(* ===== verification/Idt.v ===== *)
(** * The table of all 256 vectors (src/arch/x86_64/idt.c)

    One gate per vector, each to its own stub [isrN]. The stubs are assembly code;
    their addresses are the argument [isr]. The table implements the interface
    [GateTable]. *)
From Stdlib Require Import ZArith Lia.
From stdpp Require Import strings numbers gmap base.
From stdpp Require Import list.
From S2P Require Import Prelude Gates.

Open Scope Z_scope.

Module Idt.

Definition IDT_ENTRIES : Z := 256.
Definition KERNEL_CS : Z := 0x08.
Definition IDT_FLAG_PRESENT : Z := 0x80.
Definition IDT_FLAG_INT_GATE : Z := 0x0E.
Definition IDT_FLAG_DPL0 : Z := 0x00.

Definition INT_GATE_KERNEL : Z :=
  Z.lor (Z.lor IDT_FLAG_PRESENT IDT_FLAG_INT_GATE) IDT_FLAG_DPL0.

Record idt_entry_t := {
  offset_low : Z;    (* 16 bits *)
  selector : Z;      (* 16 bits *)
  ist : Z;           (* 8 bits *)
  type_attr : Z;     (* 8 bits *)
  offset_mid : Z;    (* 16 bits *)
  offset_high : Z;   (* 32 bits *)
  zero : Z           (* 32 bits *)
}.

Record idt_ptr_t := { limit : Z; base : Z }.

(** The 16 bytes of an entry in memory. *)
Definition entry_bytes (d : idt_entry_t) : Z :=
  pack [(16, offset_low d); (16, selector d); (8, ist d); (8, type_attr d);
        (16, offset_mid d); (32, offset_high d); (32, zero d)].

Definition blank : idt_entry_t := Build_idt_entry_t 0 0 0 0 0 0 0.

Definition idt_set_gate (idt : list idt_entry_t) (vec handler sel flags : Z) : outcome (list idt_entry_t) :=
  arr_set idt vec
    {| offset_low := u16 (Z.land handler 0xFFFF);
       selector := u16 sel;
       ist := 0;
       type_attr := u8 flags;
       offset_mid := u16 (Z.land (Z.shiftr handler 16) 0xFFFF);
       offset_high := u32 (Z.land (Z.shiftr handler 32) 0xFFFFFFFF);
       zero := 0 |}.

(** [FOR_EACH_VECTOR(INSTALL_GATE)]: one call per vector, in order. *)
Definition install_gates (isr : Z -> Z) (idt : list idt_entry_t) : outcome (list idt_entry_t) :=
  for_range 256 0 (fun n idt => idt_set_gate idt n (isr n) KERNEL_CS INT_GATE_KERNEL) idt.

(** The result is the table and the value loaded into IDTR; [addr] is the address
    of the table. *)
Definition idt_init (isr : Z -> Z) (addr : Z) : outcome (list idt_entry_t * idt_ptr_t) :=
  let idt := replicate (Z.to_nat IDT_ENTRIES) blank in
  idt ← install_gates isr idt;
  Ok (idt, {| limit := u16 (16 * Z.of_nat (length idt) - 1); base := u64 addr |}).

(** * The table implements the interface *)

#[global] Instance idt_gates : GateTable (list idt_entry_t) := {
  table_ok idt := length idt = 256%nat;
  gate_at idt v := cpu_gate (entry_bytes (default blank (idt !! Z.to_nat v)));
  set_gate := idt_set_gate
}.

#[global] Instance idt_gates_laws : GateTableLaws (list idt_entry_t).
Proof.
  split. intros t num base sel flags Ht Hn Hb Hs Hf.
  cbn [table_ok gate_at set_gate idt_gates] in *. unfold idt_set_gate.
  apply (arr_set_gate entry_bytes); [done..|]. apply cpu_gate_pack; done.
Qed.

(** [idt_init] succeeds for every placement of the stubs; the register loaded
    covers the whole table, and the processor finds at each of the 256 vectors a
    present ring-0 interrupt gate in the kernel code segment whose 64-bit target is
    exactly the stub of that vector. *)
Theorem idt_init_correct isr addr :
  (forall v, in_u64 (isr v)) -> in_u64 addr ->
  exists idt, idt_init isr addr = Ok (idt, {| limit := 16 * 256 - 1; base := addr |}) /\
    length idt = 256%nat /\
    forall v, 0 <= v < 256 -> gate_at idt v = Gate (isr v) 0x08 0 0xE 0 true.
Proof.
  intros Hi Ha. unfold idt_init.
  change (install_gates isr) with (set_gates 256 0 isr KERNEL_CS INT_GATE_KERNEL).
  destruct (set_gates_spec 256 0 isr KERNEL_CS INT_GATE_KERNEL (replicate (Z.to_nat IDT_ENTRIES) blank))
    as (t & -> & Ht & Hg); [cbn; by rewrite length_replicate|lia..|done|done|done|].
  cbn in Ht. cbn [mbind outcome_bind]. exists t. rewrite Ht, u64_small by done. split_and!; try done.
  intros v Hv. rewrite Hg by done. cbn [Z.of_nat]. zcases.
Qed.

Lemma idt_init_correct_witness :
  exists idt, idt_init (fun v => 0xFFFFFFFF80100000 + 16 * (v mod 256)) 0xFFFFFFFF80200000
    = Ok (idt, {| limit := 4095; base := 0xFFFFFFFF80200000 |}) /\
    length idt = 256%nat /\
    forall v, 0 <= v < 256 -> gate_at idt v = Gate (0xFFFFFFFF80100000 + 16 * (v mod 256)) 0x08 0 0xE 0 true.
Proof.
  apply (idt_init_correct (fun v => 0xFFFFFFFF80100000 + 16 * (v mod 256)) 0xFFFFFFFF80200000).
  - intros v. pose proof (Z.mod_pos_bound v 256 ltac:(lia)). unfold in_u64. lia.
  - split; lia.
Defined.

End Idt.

▶ **Your objective**: Copy the material above verbatim.

▶ **Task response**:
(* ===== verification/Idt.v ===== *)
(** * The table of all 256 vectors (src/arch/x86_64/idt.c)

    One gate per vector, each to its own stub [isrN]. The stubs are assembly code;
    their addresses are the argument [isr]. The table implements the interface
    [GateTable]. *)
From Stdlib Require Import ZArith Lia.
From stdpp Require Import strings numbers gmap base.
From stdpp Require Import list.
From S2P Require Import Prelude Gates.

Open Scope Z_scope.

Module Idt.

Definition IDT_ENTRIES : Z := 256.
Definition KERNEL_CS : Z := 0x08.
Definition IDT_FLAG_PRESENT : Z := 0x80.
Definition IDT_FLAG_INT_GATE : Z := 0x0E.
Definition IDT_FLAG_DPL0 : Z := 0x00.

Definition INT_GATE_KERNEL : Z :=
  Z.lor (Z.lor IDT_FLAG_PRESENT IDT_FLAG_INT_GATE) IDT_FLAG_DPL0.

Record idt_entry_t := {
  offset_low : Z;    (* 16 bits *)
  selector : Z;      (* 16 bits *)
  ist : Z;           (* 8 bits *)
  type_attr : Z;     (* 8 bits *)
  offset_mid : Z;    (* 16 bits *)
  offset_high : Z;   (* 32 bits *)
  zero : Z           (* 32 bits *)
}.

Record idt_ptr_t := { limit : Z; base : Z }.

(** The 16 bytes of an entry in memory. *)
Definition entry_bytes (d : idt_entry_t) : Z :=
  pack [(16, offset_low d); (16, selector d); (8, ist d); (8, type_attr d);
        (16, offset_mid d); (32, offset_high d); (32, zero d)].

Definition blank : idt_entry_t := Build_idt_entry_t 0 0 0 0 0 0 0.

Definition idt_set_gate (idt : list idt_entry_t) (vec handler sel flags : Z) : outcome (list idt_entry_t) :=
  arr_set idt vec
    {| offset_low := u16 (Z.land handler 0xFFFF);
       selector := u16 sel;
       ist := 0;
       type_attr := u8 flags;
       offset_mid := u16 (Z.land (Z.shiftr handler 16) 0xFFFF);
       offset_high := u32 (Z.land (Z.shiftr handler 32) 0xFFFFFFFF);
       zero := 0 |}.

(** [FOR_EACH_VECTOR(INSTALL_GATE)]: one call per vector, in order. *)
Definition install_gates (isr : Z -> Z) (idt : list idt_entry_t) : outcome (list idt_entry_t) :=
  for_range 256 0 (fun n idt => idt_set_gate idt n (isr n) KERNEL_CS INT_GATE_KERNEL) idt.

(** The result is the table and the value loaded into IDTR; [addr] is the address
    of the table. *)
Definition idt_init (isr : Z -> Z) (addr : Z) : outcome (list idt_entry_t * idt_ptr_t) :=
  let idt := replicate (Z.to_nat IDT_ENTRIES) blank in
  idt ← install_gates isr idt;
  Ok (idt, {| limit := u16 (16 * Z.of_nat (length idt) - 1); base := u64 addr |}).

(** * The table implements the interface *)

#[global] Instance idt_gates : GateTable (list idt_entry_t) := {
  table_ok idt := length idt = 256%nat;
  gate_at idt v := cpu_gate (entry_bytes (default blank (idt !! Z.to_nat v)));
  set_gate := idt_set_gate
}.

#[global] Instance idt_gates_laws : GateTableLaws (list idt_entry_t).
Proof.
  split. intros t num base sel flags Ht Hn Hb Hs Hf.
  cbn [table_ok gate_at set_gate idt_gates] in *. unfold idt_set_gate.
  apply (arr_set_gate entry_bytes); [done..|]. apply cpu_gate_pack; done.
Qed.

(** [idt_init] succeeds for every placement of the stubs; the register loaded
    covers the whole table, and the processor finds at each of the 256 vectors a
    present ring-0 interrupt gate in the kernel code segment whose 64-bit target is
    exactly the stub of that vector. *)
Theorem idt_init_correct isr addr :
  (forall v, in_u64 (isr v)) -> in_u64 addr ->
  exists idt, idt_init isr addr = Ok (idt, {| limit := 16 * 256 - 1; base := addr |}) /\
    length idt = 256%nat /\
    forall v, 0 <= v < 256 -> gate_at idt v = Gate (isr v) 0x08 0 0xE 0 true.
Proof.
  intros Hi Ha. unfold idt_init.
  change (install_gates isr) with (set_gates 256 0 isr KERNEL_CS INT_GATE_KERNEL).
  destruct (set_gates_spec 256 0 isr KERNEL_CS INT_GATE_KERNEL (replicate (Z.to_nat IDT_ENTRIES) blank))
    as (t & -> & Ht & Hg); [cbn; by rewrite length_replicate|lia..|done|done|done|].
  cbn in Ht. cbn [mbind outcome_bind]. exists t. rewrite Ht, u64_small by done. split_and!; try done.
  intros v Hv. rewrite Hg by done. cbn [Z.of_nat]. zcases.
Qed.

Lemma idt_init_correct_witness :
  exists idt, idt_init (fun v => 0xFFFFFFFF80100000 + 16 * (v mod 256)) 0xFFFFFFFF80200000
    = Ok (idt, {| limit := 4095; base := 0xFFFFFFFF80200000 |}) /\
    length idt = 256%nat /\
    forall v, 0 <= v < 256 -> gate_at idt v = Gate (0xFFFFFFFF80100000 + 16 * (v mod 256)) 0x08 0 0xE 0 true.
Proof.
  apply (idt_init_correct (fun v => 0xFFFFFFFF80100000 + 16 * (v mod 256)) 0xFFFFFFFF80200000).
  - intros v. pose proof (Z.mod_pos_bound v 256 ltac:(lia)). unfold in_u64. lia.
  - split; lia.
Defined.

End Idt.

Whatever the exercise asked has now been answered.